AXIOM ARTIS DFC
Report
- Report Number
- 2240869-2010-00002
- Event Type
- Injury
- Date Received
- February 25, 2010
- Date of Event
- November 12, 2009
- Report Date
- February 3, 2010
- Manufacturer
- SIEMENS AG
- Product Code
- KPR
- PMA / PMN Number
- K052202
- Removal / Correction Number
- 2240869-02/25/10-002-C
- Adverse Event
- Yes
- Product Problem
- Yes
- Report Source
- Manufacturer report
- Reporter Location
- GM
- Reporter Occupation
- NOT APPLICABLE
Narratives
THE EVENT COULD BE DUPLICATED AFTER RECEIVING THE CONCERNED COLLIMATOR. THE PLANNED MEASURE SOLVES THE PROBLEM. INFO WILL BE AVAILABLE TO THE SERVICE ORGANIZATION THROUGH A SYSTEM UPDATE. ALL SERVICE ORGANIZATIONS IN COUNTRIES WITH INSTALLED VOLUMN WILL BE ASKED TO INFORM STAFF TO INSTALL AN ADDITIONAL MODIFIED GROUNDING PIECE WHENEVER A COLLIMATOR IS EXCHANGED. IMPLEMENTATION OF FINAL CORRECTIVE MEASURE ((B) (4)). TOTAL INSTALLED VOLUME WILL RECEIVE ADDITIONAL GROUNDING, REGARDLESS OF A COLLIMATOR REPLACEMENT. (B) (6).
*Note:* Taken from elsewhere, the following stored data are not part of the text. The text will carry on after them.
(** The value loop of one constraint on field row [f] for requirement [i]. *)
Lemma applyValues_ok f i vs masks :
  (f < length fields)%nat → (i < 64 * words)%nat → (∀ v, v ∈ vs → v ∈ segment (fields !!! f)) →
  length masks = (length (layout fields) * words)%nat → Forall is_u64 masks →
  ∃ t, fold_go (λ value masks,
      segment ← slice_ (layout fields) (startsOf fields !!! f) (startsOf fields !!! f + countsOf fields !!! f);
      let '(relative, found) := BinarySearch segment value in
      require found "index: canonical value disappeared" ;;
      let mi := (startsOf fields !!! f + Z.of_nat relative) * Z.of_nat words + Z.of_nat (i `div` 64) in
      w ← at_ masks mi;
      Ok (<[Z.to_nat mi := Z.lor w (bit64 (Z.of_nat (i `mod` 64)))]> masks)) vs masks = Ok t ∧
    length t = length masks ∧ Forall is_u64 t ∧
    ∀ g rel q, (g < length fields)%nat → (rel < length (segment (fields !!! g)))%nat → (q < 64 * words)%nat →
      rowBit t (64 * (valueRow g rel * words) + q) = rowBit masks (64 * (valueRow g rel * words) + q) ||
        (bool_decide (g = f) && bool_decide (q = i) && bool_decide (segment (fields !!! g) !!! rel ∈ vs)).
Proof.
  intros Hf Hi Hvs Hlm Hum. pose proof (row_split i) as [Ei ?].
  assert (slice_ (layout fields) (startsOf fields !!! f) (startsOf fields !!! f + countsOf fields !!! f) = Ok (segment (fields !!! f))) as Hslice.
  { rewrite slice_csr; [by rewrite segment_at|..]; rewrite ?start_at, ?count_at by done; [lia..|].
    rewrite (layout_split (fields := fields) f) by done. rewrite !length_app. lia. }
  fold_loop (λ pre t, length t = length masks ∧ Forall is_u64 t ∧ ∀ g rel q, (g < length fields)%nat → (rel < length (segment (fields !!! g)))%nat →
    (q < 64 * words)%nat → rowBit t (64 * (valueRow g rel * words) + q) =
      rowBit masks (64 * (valueRow g rel * words) + q) ||
      (bool_decide (g = f) && bool_decide (q = i) && bool_decide (segment (fields !!! g) !!! rel ∈ pre))) as (t & -> & Ht); [| |by eexists].
  { split; [done|]. split; [done|]. intros g rel q _ _ _. rewrite (bool_decide_eq_false_2 (_ ∈ [])) by set_solver. by rewrite andb_false_r, orb_false_r. }
  intros pre v post t Hsplit (Htl & Htu & Ht). rewrite Hslice, go_bind_Ok.
  destruct (list_elem_of_lookup_1 _ _ (Hvs v ltac:(rewrite Hsplit; set_solver))) as (rel & Hrel).
  pose proof (lookup_lt_Some _ _ _ Hrel) as Hrl. apply list_lookup_total_correct in Hrel.
  rewrite <-Hrel, BinarySearch_index by (done || apply segment_ok). cbn [require]. rewrite go_bind_Ok, start_at by done.
  replace ((zlen (layout (take f fields)) + Z.of_nat rel) * Z.of_nat words + Z.of_nat (i `div` 64))
    with (Z.of_nat (valueRow f rel * words + i `div` 64)) by (unfold valueRow; lia).
  pose proof (valueRow_lt f rel Hf Hrl). assert (valueRow f rel * words + i `div` 64 < length t)%nat by nia.
  rewrite (at_total t) by lia. rewrite go_bind_Ok, Nat2Z.id. eexists; split; [done|]. rewrite length_insert. split; [done|]. split.
  { apply Forall_insert; [done|]. apply is_u64_lor; [|auto with word]. rewrite Forall_forall in Htu. by apply Htu, list_elem_of_lookup_total_2. }
  intros g rel' q Hg Hr' Hq. rewrite rowBit_setPlane, Ht by done. rewrite <-orb_assoc. f_equal.
  destruct (bool_decide_reflect (g = f)) as [->|Hne]; simpl.
  2:{ rewrite bool_decide_eq_false_2; [done|]. intros [? ?]%valueRow_inj; done. }
  destruct (bool_decide_reflect (q = i)) as [->|]; simpl; [|by rewrite andb_false_r]. rewrite andb_true_r, <-bool_decide_or.
  apply bool_decide_ext. rewrite elem_of_app, list_elem_of_singleton. split; (intros [?|E]; [by left|right]).
  - apply valueRow_inj in E as [_ ->]; done.
  - f_equal. apply (increasing_inj (segment (fields !!! f))); [apply segment_ok|done..].
Qed.

Lemma applyConstraint_ok k wild masks : (k < total)%nat → masksInv k wild masks →
  ∃ wild' masks', applyConstraint c fields (startsOf fields) (countsOf fields) (layout fields) (policyWordCount n) k (wild, masks) = Ok (wild', masks') ∧
    masksInv (S k) wild' masks'.
Proof.
  intros Hk [[Hlw Hlm] [Huw Hum] Hwild Hmasks]. rewrite policyWordCount_eq. destruct words_bound as (Hw & Hqb & _).
  destruct (cv_lens Hv) as (Hl1 & Hl2 & Hl3). destruct (cv_row Hv k Hk) as (Hrow & Hfield & Hs & Hc & Hend).
  destruct (field_row k Hk) as (f & Hf & Ef & HB). unfold applyConstraint.
  rewrite (at_total (cnFields c)) by lia. rewrite go_bind_Ok, Nat2Z.id, HB. cbn [require]. rewrite go_bind_Ok.
  rewrite (at_total (cnRows c)) by lia. rewrite go_bind_Ok, Nat2Z.id.
  rewrite (row_word (cnRows c !!! k)), (row_bit (cnRows c !!! k)), Hw by lia. pose proof (Hqb _ Hrow) as Hi.
  pose proof (row_split (Z.to_nat (cnRows c !!! k))) as [Ei ?].
  replace (Z.of_nat f * Z.of_nat words + Z.of_nat (Z.to_nat (cnRows c !!! k) `div` 64)) with (Z.of_nat (f * words + Z.to_nat (cnRows c !!! k) `div` 64)) by lia.
  assert (f * words + Z.to_nat (cnRows c !!! k) `div` 64 < length wild)%nat as Hwi by nia.
  rewrite (at_total wild) by lia. rewrite go_bind_Ok, Nat2Z.id.
  assert (length (startsOf fields) = length fields) as Hls by (unfold startsOf; by rewrite length_map, length_seq).
  assert (length (countsOf fields) = length fields) as Hlc by (unfold countsOf; by rewrite length_map).
  rewrite (at_total (startsOf fields)), (at_total (countsOf fields)) by lia. rewrite !go_bind_Ok, !Nat2Z.id.
  rewrite (at_total (cnValueStarts c)), (at_total (cnValueCounts c)) by lia. rewrite !go_bind_Ok, !Nat2Z.id.
  rewrite (slice_csr (cnValues c)) by lia. rewrite go_bind_Ok.
  destruct (applyValues_ok f (Z.to_nat (cnRows c !!! k)) (constraintValues c k) masks Hf Hi) as (t & Hrun & Htl & Htu & Ht); [|done..|].
  { intros v Hin. apply segment_ok. by exists k. }
  unfold constraintValues in Hrun. rewrite Hrun, go_bind_Ok. eexists _, _; split; [done|]. split.
  - by rewrite length_insert, Htl.
  - split; [|done]. apply Forall_insert; [done|]. apply is_u64_ldiff. rewrite Forall_forall in Huw. by apply Huw, list_elem_of_lookup_total_2.
  - intros g q Hg Hq. rewrite rowBit_clearPlane, Hwild, constrained_S by done. rewrite negb_orb, andb_assoc. do 2 f_equal.
    by rewrite (same_field f g k), same_row by (done || lia).
  - intros g rel q Hg Hr Hq. rewrite Ht, Hmasks, listed_S by done. by rewrite (same_field f g k), same_row by (done || lia).
Qed.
IT WAS REPORTED THAT DURING AN EXAM, THE SYSTEM FAILED DUE TO A COLLIMATOR PROBLEM. THE FEMALE PT SUFFERED A HEART ATTACK BUT IT COULD NOT BE DETERMINED WHETHER THE HEART ATTACK WAS THE RESULT OF A DEVICE PROBLEM OR DUE TO THE PT'S CONDITION. THE POWER UNIT AND THE COLLIMATOR WERE REPLACED AT THE CUSTOMER'S SITE. THIS EVENT OCCURRED IN (B) (6). AFTER BECOMING AWARE OF THE PROBLEM A SIMULATION WAS PERFORMED. IT WAS CONFIRMED THAT UNSATISFACTORY GROUNDING MIGHT CAUSE THE PROBLEM AND THAT PROPER GROUNDING WILL BE THE SOLUTION. THE PROBLEM CAN ONLY OCCUR AFTER CHANGING THE COLLIMATOR DURING A SERVICE INTERVENTION.
Devices
| Seq | Brand | Generic | Product Code | Manufacturer | Model | Lot | UDI-DI |
|---|---|---|---|---|---|---|---|
| 1 | AXIOM ARTIS DFC | SYSTEM, X-RAY, ANGIOGRAPHIC | KPR | SIEMENS AG | 07412807 | NA |
Patients
| Seq | Age | Sex | Outcome | Treatment |
|---|---|---|---|---|
| 1 | Life Threatening| O| R |